Ao longo de mais de duas décadas defendendo Portugal, Cristiano acumulou recordes, títulos e atuações marcantes. Tornou-se o maior artilheiro da história das seleções nacionais e liderou uma geração responsável por elevar o futebol português a um novo patamar no cenário internacional.

Apesar da longa lista de conquistas, a Copa do Mundo segue sendo o único grande título que escapou de sua carreira. Por isso, a edição de 2026 carrega um significado especial.
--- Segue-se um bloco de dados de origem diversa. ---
Lemma virtio_receive_in_order_witness :
  exists d w' s d1 w1, new sample_io 0xC000 sample_world = (Ok d, w') /\ rtc wstep (live d w') s /\
    sent s = [[1; 2; 3]] /\ got s = [] /\ @receive Empty_set (drv s) (wld s) = (Ok (Some [1; 2; 3], d1), w1).
Proof.
  assert (is_ok (new sample_io 0xC000 sample_world) = true) as Hok by (vm_compute; reflexivity).
  destruct (new sample_io 0xC000 sample_world) as [[d|e|] w'] eqn:Hnew; [clear Hok|discriminate Hok..].
  assert (good_sizes sample_io 0xC000) as Hsizes by (intros l; right; exists 16384; reflexivity).
  destruct (new_ready sample_io 0xC000 sample_world d w' sample_wf Hsizes Hnew) as (n & b & u & g & Hw & _).
  destruct (ready_fetch _ _ _ _ _ _ Hw) as (r & Hr & Hlen).
  pose proof (WFetch (live d w') r Hr) as H1.
  pose proof (WDeliver _ [] r [] (replicate 10 0) [1; 2; 3] (eq_refl : holding (mkWire d w' 1 [r] [] []) = [] ++ r :: []) eq_refl
    ltac:(rewrite Hlen; unfold RX_BUF_SIZE, NET_HDR_SIZE, zlen; cbn; lia)) as H2.
  pose proof (rtc_l _ _ _ _ H1 (rtc_once _ _ H2)) as Hrun.
  destruct (virtio_receive_in_order sample_io 0xC000 sample_world d w' _ sample_wf Hsizes Hnew Hrun) as (_ & (d1 & w1 & Hrecv) & _).
  exists d, w'. eexists. exists d1, w1. split; [reflexivity|]. split; [exact Hrun|]. split; [reflexivity|]. split; [reflexivity|exact Hrecv].
Defined.

End VirtioNet.
(** A stack of two pages on a machine of sixteen: page 1 is the guard. *)
Example guarded_stack_small : exists pa' s',
  alloc_guarded_stack base offset 2 (Phys.demo, mkSpace tables []) = (Ok (Some (offset + 0x1000, offset + 0x4000)), (pa', s')) /\
  translate (mem s') base (offset + 0x1000) = None /\ translate (mem s') base (offset + 0x2000) = Some 0x2000.
Proof.
  assert (Phys.total_pages Phys.demo = 17) as Ht by (vm_compute; reflexivity).
  destruct (guarded_stack_ok base offset 2 Phys.demo (mkSpace tables [])) as [[Hnone _]|(p & pa' & s' & Hrun & _ & _ & _ & Hgone & _ & Hkept)].
  - apply Phys.demo_wf.
  - lia.
  - unfold base. lia.
  - apply tables_ok.
  - change (read_cr3 base) with base. apply tables_tree.
  - change (read_cr3 base) with base. rewrite Ht. apply tables_map. lia.
  - exfalso. assert (fst (alloc_guarded_stack base offset 2 (Phys.demo, mkSpace tables [])) = Ok (Some (offset + 0x1000, offset + 0x4000))) as Hr
      by (vm_compute; reflexivity). rewrite Hnone in Hr. discriminate Hr.
  - assert (fst (alloc_guarded_stack base offset 2 (Phys.demo, mkSpace tables [])) = Ok (Some (offset + 0x1000, offset + 0x4000))) as Hr
      by (vm_compute; reflexivity). rewrite Hrun in Hr. cbn [fst] in Hr. injection Hr as Hg Htop.
    assert (p = 1) as -> by (unfold offset in *; lia). exists pa', s'. split; [exact Hrun|].
    change (read_cr3 base) with base in *. split; [apply Hgone; unfold offset; lia|].
    change (offset + 0x2000) with (0x2000 + offset). apply Hkept; [rewrite Ht; lia|]. vm_compute. discriminate.
Qed.
Definition idt_init : list IdtEntry :=
  let idt := replicate 256 missing in
  let idt := <[0%nat := interrupt_gate (address isr_de)]> idt in
  let idt := <[1%nat := interrupt_gate (address isr_db)]> idt in
  let idt := <[2%nat := interrupt_gate (address isr_nmi)]> idt in
  let idt := <[3%nat := trap_gate (address isr_bp)]> idt in
  let idt := <[4%nat := interrupt_gate (address isr_of)]> idt in
  let idt := <[5%nat := interrupt_gate (address isr_br)]> idt in
  let idt := <[6%nat := interrupt_gate (address isr_ud)]> idt in
  let idt := <[7%nat := interrupt_gate (address isr_nm)]> idt in
  let idt := <[8%nat := interrupt_gate_ist (address isr_df) 1]> idt in
  let idt := <[13%nat := interrupt_gate (address isr_gp)]> idt in
  let idt := <[14%nat := interrupt_gate (address isr_pf)]> idt in
  foldl (fun idt i => <[i := interrupt_gate (address isr_irq_stub)]> idt) idt (seq 32 16).
End idt.

(** ** The handlers' reports *)
Fixpoint hex_loop (fuel : nat) (n : Z) : list Z :=
  match fuel with
  | O => []
  | S fuel => (if n <? 16 then [] else hex_loop fuel (n / 16)) ++ [Api.hex_digit (n mod 16)]
  end.
(** [{:#x}] of a 64-bit number. *)
Definition hex (n : Z) : list Z := str "0x" ++ hex_loop 16 n.

Record InterruptFrame := mkFrame { rip : Z; cs : Z; rflags : Z; frame_rsp : Z; ss : Z }.
Definition line (label : string) (v : list Z) : list Z := str label ++ v ++ [10].

(** What a handler prints; all but [isr_bp] and the IRQ stub halt then. *)
Definition exception_handler (name : string) (f : InterruptFrame) (error_code : option Z) : list Z :=
  str "!!! CPU EXCEPTION: " ++ str name ++ str " !!!" ++ [10] ++
  match error_code with Some code => line "  Error code: " (hex code) | None => [] end ++
  line "  RIP:     " (hex (rip f)) ++ line "  CS:      " (hex (cs f)) ++
  line "  RFLAGS:  " (hex (rflags f)) ++ line "  RSP:     " (hex (frame_rsp f)).

Section reports.
Variables GUARD_PAGE_ADDR KERNEL_STACK_TOP : Z.
Definition report_df (f : InterruptFrame) (error_code : Z) : list Z :=
  line "!!! DOUBLE FAULT (running on IST1 stack) !!!" [] ++
  line "  Error code: " (hex error_code) ++ line "  RIP:     " (hex (rip f)) ++ line "  RSP:     " (hex (frame_rsp f)) ++
  if negb (GUARD_PAGE_ADDR =? 0) then
    str "  Guard page: " ++ hex GUARD_PAGE_ADDR ++ str ", Stack top: " ++ hex KERNEL_STACK_TOP ++ [10] ++
    if (GUARD_PAGE_ADDR <=? frame_rsp f) && (frame_rsp f <? GUARD_PAGE_ADDR ⊞ 4096)
    then line "  >>> KERNEL STACK OVERFLOW DETECTED <<<" [] else []
  else [].
Definition report_pf (cr2 : Z) (f : InterruptFrame) (error_code : Z) : list Z :=
  let guard := GUARD_PAGE_ADDR in
  if negb (guard =? 0) && (guard <=? cr2) && (cr2 <? guard ⊞ 4096) then
    line "!!! KERNEL STACK OVERFLOW !!!" [] ++
    line "  Stack hit guard page at " (hex guard) ++ line "  Faulting address: " (hex cr2) ++
    line "  RIP:     " (hex (rip f)) ++ line "  RSP:     " (hex (frame_rsp f)) ++
    if negb (KERNEL_STACK_TOP =? 0) then
      str "  Stack used: ~" ++ dec (KERNEL_STACK_TOP ⊟ frame_rsp f) ++ str " bytes (of " ++
      dec (KERNEL_STACK_TOP ⊟ guard ⊟ 4096) ++ str " available)" ++ [10]
    else []
  else
    line "!!! PAGE FAULT !!!" [] ++ line "  Address: " (hex cr2) ++ line "  Error:   " (hex error_code) ++
    line "  RIP:     " (hex (rip f)) ++ line "  CS:      " (hex (cs f)) ++
    line "  RFLAGS:  " (hex (rflags f)) ++ line "  RSP:     " (hex (frame_rsp f)).
(** The error code and the faulting address are those of the vector. *)
Definition report (h : isr) (f : InterruptFrame) (error_code cr2 : Z) : list Z :=
  match h with
  | isr_de => exception_handler "Division by zero (#DE)" f None
  | isr_db => exception_handler "Debug (#DB)" f None
  | isr_nmi => exception_handler "Non-maskable interrupt (#NMI)" f None
  | isr_bp => line "[int] Breakpoint at " (hex (rip f))
  | isr_of => exception_handler "Overflow (#OF)" f None
  | isr_br => exception_handler "Bound range exceeded (#BR)" f None
  | isr_ud => exception_handler "Invalid opcode (#UD)" f None
  | isr_nm => exception_handler "Device not available (#NM)" f None
  | isr_df => report_df f error_code
  | isr_gp => exception_handler "General protection fault (#GP)" f (Some error_code)
  | isr_pf => report_pf cr2 f error_code
  | isr_irq_stub => []
  end.
End reports.
(** A spin ends as soon as the output is high. *)
Lemma wait_out_ok n s goal fuel m : count (channel2 m) = Some n -> since (channel2 m) = Some s -> 0 <= port61 m < 4 -> goal = (n + 1) * F ->
  goal <= (counted (channel2 m) + tsc m - s + Z.of_nat fuel) * PIT_FREQ -> (0 < fuel)%nat ->
  exists t i, wait_out fuel m = (Ok tt, at_time m t i) /\ tsc m < t /\
    goal <= (counted (channel2 m) + t - s) * PIT_FREQ /\
    (t <= tsc m + C \/ (counted (channel2 m) + t - s - C) * PIT_FREQ < goal).
Proof.
  intros Hn Hs Hp Hg. revert m Hn Hs Hp. induction fuel as [|fuel IH]; intros m Hn Hs Hp Hfuel Hpos; [lia|].
  cbn [wait_out]. destruct (gate_read m Hp) as (v & Hread & Hbit & _). unfold mbind, st_bind. rewrite Hread, (spin_bit _ _ Hbit).
  set (m1 := at_time m (tsc m + cost (instrs m)) (S (instrs m))) in *. pose proof (cost_ok (instrs m)) as Hc.
  assert (out_high m1 = (goal <=? (counted (channel2 m) + tsc m1 - s) * PIT_FREQ)) as ->.
  { unfold out_high. cbn [m1 at_time channel2 tsc]. rewrite Hn. unfold counting. rewrite Hs, Hg. f_equal. lia. }
  destruct (Z.leb_spec goal ((counted (channel2 m) + tsc m1 - s) * PIT_FREQ)) as [Hhigh|Hlow]; cbn [m1 at_time tsc] in *.
  - exists (tsc m + cost (instrs m)), (S (instrs m)). split; [done|]. split; [lia|]. split; [done|]. left. lia.
  - assert (0 < fuel)%nat as Hf.
    { destruct fuel as [|fuel]; [|lia]. unfold PIT_FREQ in *. nia. }
    destruct (IH m1) as (t & i & -> & Ht & Hdone & Hbound); [done..| |done|]; cbn [m1 at_time channel2 tsc] in *.
    { unfold PIT_FREQ in *. nia. }
    exists t, i. split; [done|]. split; [lia|]. split; [done|]. right. unfold PIT_FREQ in *. destruct Hbound; nia.
Qed.

Ltac run_step :=
  erewrite bind_step by reflexivity; cbn [tsc instrs port61 channel2 TSC_FREQ_HZ TSC_PER_MS BOOT_TSC at_time latch count counted since].

Lemma port_bits v : 0 <= Z.land v 3 < 4.
Proof. change 3 with (Z.ones 2). rewrite Z.land_ones by lia. by apply Z.mod_pos_bound. Qed.

Lemma calibrate_ok fuel m : 0 < F < 2 ^ 40 -> C < 2 ^ 30 -> 0 <= port61 m < 4 -> F <= 99 * Z.of_nat fuel ->
  exists m', calibrate_tsc fuel m = (Ok tt, m') /\ tsc m < tsc m' /\ BOOT_TSC m' = wrap64 (tsc m') /\ TSC_PER_MS m' = TSC_FREQ_HZ m' / 1000 /\
    F - 300 * C <= TSC_FREQ_HZ m' <= F + F / 10000 + 300 * C.
Proof.
  intros HF HC Hp Hfuel. unfold calibrate_tsc. destruct (gate_read m Hp) as (v & Hread & _ & _). erewrite bind_step by exact Hread.
  do 4 run_step. change (Z.land 11932 255 + 256 * Z.land (11932 ≫ 8) 255) with 11932.
  assert (Z.testbit (Z.land (Z.lor (Z.land v 253) 1) 3) 0 = true) as Hgate by (rewrite Z.land_spec, Z.lor_spec, orb_true_r; done).
  unfold gate_high. cbn [port61]. rewrite Hgate. set (p := Z.land _ 3) in *.
  assert (0 <= p < 4) as Hp2 by apply port_bits. clearbody p. set (t0 := tsc m + cost (instrs m) + _ + _ + _ + _).
  assert (tsc m < t0) as Ht0 by (pose proof (fun k => proj1 (cost_ok k)) as H1; unfold t0; pose proof (H1 (instrs m)); pose proof (H1 (S (instrs m)));
    pose proof (H1 (S (S (instrs m)))); pose proof (H1 (S (S (S (instrs m))))); pose proof (H1 (S (S (S (S (instrs m)))))); lia).
  clearbody t0. set (i := S (S (S (S (S (instrs m)))))). clearbody i.
  match goal with |- context [(inb PIT_GATE ≫= _) ?x] => destruct (gate_read x) as (v2 & Hread2 & _ & Hbit2); [done|]; erewrite bind_step by exact Hread2 end.
  unfold gate_high in Hbit2. cbn [port61] in Hbit2. rewrite Hgate in Hbit2. do 2 run_step.
  assert (Z.testbit (Z.land v2 254) 0 = false) as -> by (rewrite Z.land_spec; apply andb_false_r).
  assert (Z.testbit (Z.lor v2 1) 0 = true) as -> by (rewrite Z.lor_spec; apply orb_true_r).
  unfold gated. cbn [count counted since latch counting]. unfold counting. cbn [counted since].
  run_step.
  match goal with |- context [(wait_out fuel ≫= _) ?x] =>
    destruct (wait_out_ok 11932 (t0 + cost i + cost (S i) + cost (S (S i))) (11933 * F) fuel x) as (t & j & Hwait & Ht & Hdone & Hbound) end.
  1-4: first [done|apply port_bits].
  all: cbn [tsc channel2 counted] in *.
  all: pose proof (cost_ok i) as H1; pose proof (cost_ok (S i)) as H2; pose proof (cost_ok (S (S i))) as H3; pose proof (cost_ok (S (S (S i)))) as H4.
  1: unfold PIT_FREQ; nia. 1: lia.
  erewrite bind_step by exact Hwait. cbn [at_time tsc instrs port61 channel2 TSC_FREQ_HZ TSC_PER_MS BOOT_TSC]. run_step.
  eexists. split; [reflexivity|]. cbn [tsc BOOT_TSC TSC_PER_MS TSC_FREQ_HZ]. pose proof (cost_ok j) as H5.
  split; [lia|]. split; [done|]. split; [done|].
  change ((11932 ⊠ 1000000) / PIT_FREQ) with 10000. set (d := t0 + cost i + cost (S i) + cost (S (S i)) + cost (S (S (S i)))) in *.
  assert (wrap64 (t + cost j) ⊟ wrap64 d = t + cost j - d) as ->.
  { unfold wrap64. rewrite Zminus_mod_idemp_l, Zminus_mod_idemp_r. apply Z.mod_small. unfold PIT_FREQ in *. lia. }
  set (delta := t + cost j - d) in *.
  assert (11933 * F - 3 * C * PIT_FREQ <= delta * PIT_FREQ <= 11933 * F + 2 * C * PIT_FREQ) as Hdelta by (unfold PIT_FREQ, delta, d in *; lia).
  unfold PIT_FREQ in *. assert (0 <= delta) by (unfold delta; lia). unfold wrap64. rewrite Z.mod_small by lia.
  replace (delta * 1000000) with (delta * 100 * 10000) by lia. rewrite Z.div_mul by lia. clearbody delta d. Z.div_mod_to_equations. lia.
Qed.

(** ** The calibrated clock *)
Lemma monotonic_ok m b : BOOT_TSC m = wrap64 b -> 0 < TSC_PER_MS m -> b <= tsc m -> tsc m + C < b + 2 ^ 64 ->
  exists t i, monotonic_ms m = (Ok ((t - b) / TSC_PER_MS m), at_time m t i) /\ tsc m < t <= tsc m + C.
Proof.
  intros Hb Hper Hle Hlt. pose proof (cost_ok (instrs m)) as Hc. exists (tsc m + cost (instrs m)), (S (instrs m)). split; [|lia].
  unfold monotonic_ms. do 2 run_step. run_step. rewrite (proj2 (Z.eqb_neq _ _)) by lia.
  assert (wrap64 (tsc m + cost (instrs m)) ⊟ BOOT_TSC m = tsc m + cost (instrs m) - b) as ->; [|done].
  rewrite Hb. unfold wrap64. rewrite Zminus_mod_idemp_l, Zminus_mod_idemp_r. apply Z.mod_small. lia.
Qed.

Lemma spin_until_ok fuel start target m : 0 <= start <= tsc m -> 0 <= target -> target + C + C < 2 ^ 64 -> tsc m - start < target + C ->
  target <= tsc m - start + Z.of_nat fuel -> (0 < fuel)%nat ->
  exists t i, spin_until fuel (wrap64 start) target m = (Ok tt, at_time m t i) /\ tsc m < t /\ target <= t - start /\
    (t <= tsc m + C \/ t - start < target + C).
Proof.
  intros Hs Htarget Hmax. revert m Hs. induction fuel as [|fuel IH]; intros m Hs Hnow Hfuel Hpos; [lia|].
  pose proof (cost_ok (instrs m)) as Hc. cbn [spin_until]. run_step.
  assert (wrap64 (tsc m + cost (instrs m)) ⊟ wrap64 start = tsc m + cost (instrs m) - start) as ->.
  { unfold wrap64. rewrite Zminus_mod_idemp_l, Zminus_mod_idemp_r. apply Z.mod_small. lia. }
  destruct (Z.ltb_spec (tsc m + cost (instrs m) - start) target) as [Hlt|Hge].
  - match goal with |- context [spin_until _ _ _ ?x] => change x with (at_time m (tsc m + cost (instrs m)) (S (instrs m))) end.
    destruct (IH (at_time m (tsc m + cost (instrs m)) (S (instrs m)))) as (t & i & -> & Ht & Hdone & Hb); cbn [at_time tsc] in *; try lia.
    exists t, i. split; [done|]. lia.
  - exists (tsc m + cost (instrs m)), (S (instrs m)). split; [done|]. lia.
Qed.

Lemma delay_ok fuel us m : 0 <= tsc m -> 0 <= us -> 0 <= TSC_PER_MS m -> C < 2 ^ 30 -> us * TSC_PER_MS m < 2 ^ 64 ->
  us * TSC_PER_MS m / 1000 < Z.of_nat fuel ->
  exists t i, delay_us fuel us m = (Ok tt, at_time m t i) /\
    us * TSC_PER_MS m / 1000 <= t - tsc m <= us * TSC_PER_MS m / 1000 + 2 * C.
Proof.
  intros Ht Hus Hper HC Hmax Hfuel. unfold delay_us. run_step. run_step.
  assert (0 <= us * TSC_PER_MS m) by nia. pose proof (cost_ok (instrs m)) as Hc.
  assert (us ⊠ TSC_PER_MS m = us * TSC_PER_MS m) as -> by (apply Z.mod_small; lia).
  destruct (spin_until_ok fuel (tsc m + cost (instrs m)) (us * TSC_PER_MS m / 1000)
    (at_time m (tsc m + cost (instrs m)) (S (instrs m)))) as (t & i & Hrun & Hlt & Hge & Hb); cbn [at_time tsc]; try lia.
  unfold at_time in Hrun. cbn [port61 channel2 TSC_FREQ_HZ TSC_PER_MS BOOT_TSC] in Hrun. rewrite Hrun. exists t, i. split; [done|].
  cbn [at_time tsc] in *. lia.
Qed.

(** C37. The clock tells the time.  On a counter of [F] ticks a second, against an
    interval timer that follows its data sheet, whatever the port reads
    between and however long each instruction takes up to [C] ticks, the
    calibration ends and finds the frequency to within [E] = F / 10000 + 300 C
    + 1000.  From then on [monotonic_ms] is the milliseconds since then, and
    [delay_us] returns after the microseconds asked for, both to the relative
    error [E / F], a tick and the time of two instructions. *)
Theorem clock_calibrated fuel m :
  let E := F / 10000 + 300 * C + 1000 in
  0 < F < 2 ^ 40 -> C < 2 ^ 30 -> E < F -> 0 <= port61 m < 4 -> 0 <= tsc m -> F <= 99 * Z.of_nat fuel ->
  exists m', calibrate_tsc fuel m = (Ok tt, m') /\ tsc m < tsc m' /\ F - E <= tsc_freq_hz m' <= F + E /\
    forall m2, BOOT_TSC m2 = BOOT_TSC m' -> TSC_PER_MS m2 = TSC_PER_MS m' -> tsc m' <= tsc m2 ->
      (tsc m2 + C < tsc m' + 2 ^ 64 -> exists ms t i, monotonic_ms m2 = (Ok ms, at_time m2 t i) /\ tsc m2 < t <= tsc m2 + C /\
         ms * (F - E) <= 1000 * (t - tsc m') < (ms + 1) * (F + E)) /\
      forall us fuel', 0 <= us -> us * (F + E) < 2 ^ 64 -> us * (F + E) < 1000000 * Z.of_nat fuel' ->
        exists t i, delay_us fuel' us m2 = (Ok tt, at_time m2 t i) /\
          us * (F - E) - 1000000 <= 1000000 * (t - tsc m2) <= us * (F + E) + 2000000 * C.
Proof.
  intros E HF HC HE Hp Htsc Hfuel. destruct (calibrate_ok fuel m HF HC Hp Hfuel) as (m' & -> & Hlt & Hboot & Hper & Hfreq).
  pose proof (proj1 (cost_ok 0)) as HC0. pose proof (proj2 (cost_ok 0)) as HC1.
  assert (F - E <= 1000 * TSC_PER_MS m' <= F + E) as Hms by (rewrite Hper; unfold E in *; Z.div_mod_to_equations; lia).
  exists m'. split; [done|]. split; [done|]. split; [unfold tsc_freq_hz, E in *; Z.div_mod_to_equations; lia|].
  intros m2 Hb2 Hp2 Ht2. split.
  - intros Hwrap. destruct (monotonic_ok m2 (tsc m')) as (t & i & -> & Ht); [by rewrite Hb2|lia|done|done|].
    eexists _, t, i. split; [done|]. split; [done|]. rewrite Hp2. set (ms := (t - tsc m') / TSC_PER_MS m').
    assert (0 <= ms /\ ms * TSC_PER_MS m' <= t - tsc m' < (ms + 1) * TSC_PER_MS m') as (H0 & H1 & H2).
    { unfold ms. split; [apply Z.div_pos; lia|]. pose proof (Z.mod_pos_bound (t - tsc m') (TSC_PER_MS m') ltac:(lia)).
      pose proof (Z.div_mod (t - tsc m') (TSC_PER_MS m') ltac:(lia)). lia. }
    pose proof (Z.mul_le_mono_nonneg_l _ _ ms H0 (proj1 Hms)). pose proof (Z.mul_le_mono_nonneg_l _ _ (ms + 1) ltac:(lia) (proj2 Hms)).
    clearbody ms E. clear Hboot Hper Hfreq. lia.
  - intros us fuel' Hus Hmax Hf. rewrite <- Hp2 in Hms.
    pose proof (Z.mul_le_mono_nonneg_l _ _ us Hus (proj1 Hms)) as Hge. pose proof (Z.mul_le_mono_nonneg_l _ _ us Hus (proj2 Hms)) as Hle.
    assert (0 <= us * TSC_PER_MS m2) by (apply Z.mul_nonneg_nonneg; lia).
    clearbody E. clear Hboot Hper Hfreq.
    destruct (delay_ok fuel' us m2) as (t & i & -> & Ht); [lia|done|lia|done|lia|Z.div_mod_to_equations; lia|].
    exists t, i. split; [done|]. Z.div_mod_to_equations. lia.
Qed.
End timer.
Além da busca pelo sonho inédito de Portugal, o torneio representa os últimos capítulos de uma trajetória que marcou diferentes gerações de torcedores ao redor do planeta.

Se para Cristiano a Copa simboliza uma despedida, para o Uzbequistão ela representa um começo.

A seleção asiática garantiu sua classificação inédita para o Mundial e disputará pela primeira vez a competição desde a independência do país, em 1991. Após anos figurando entre as equipes em crescimento no continente e acumulando campanhas competitivas nas eliminatórias, os uzbeques finalmente alcançaram o objetivo mais importante de sua história.

A vaga inédita é vista como resultado de um processo de desenvolvimento do futebol local e coloca o país diante da oportunidade de se apresentar ao mundo no principal palco da modalidade.

Foto: Fifa / Divulgação

Enquanto isso, a República Democrática do Congo chega à Copa vivendo uma realidade diferente.

Ao contrário do Uzbequistão, os congoleses já participaram de um Mundial. A única presença aconteceu em 1974, quando o país ainda competia sob o nome de Zaire. Desde então, passaram-se mais de cinco décadas sem que a seleção conseguisse retornar ao torneio.

A classificação para 2026 encerra uma espera de 52 anos e representa um dos momentos mais importantes da história recente do futebol congolês. Para uma geração inteira de torcedores que nunca viu sua seleção em uma Copa do Mundo, o retorno possui valor semelhante ao de uma estreia.

Assim, o Grupo K reúne três histórias distintas, mas igualmente marcantes. De um lado, Cristiano Ronaldo se aproxima da despedida do maior palco do futebol mundial. Do outro, o Uzbequistão vive a emoção de sua primeira participação na competição. E a República Democrática do Congo celebra o retorno a um torneio que não disputava desde 1974.

Entre despedidas, estreias e reencontros, o grupo mostra que a Copa do Mundo continua sendo muito mais do que uma competição. É também um espaço onde diferentes gerações escrevem capítulos que ficam para sempre na história do futebol.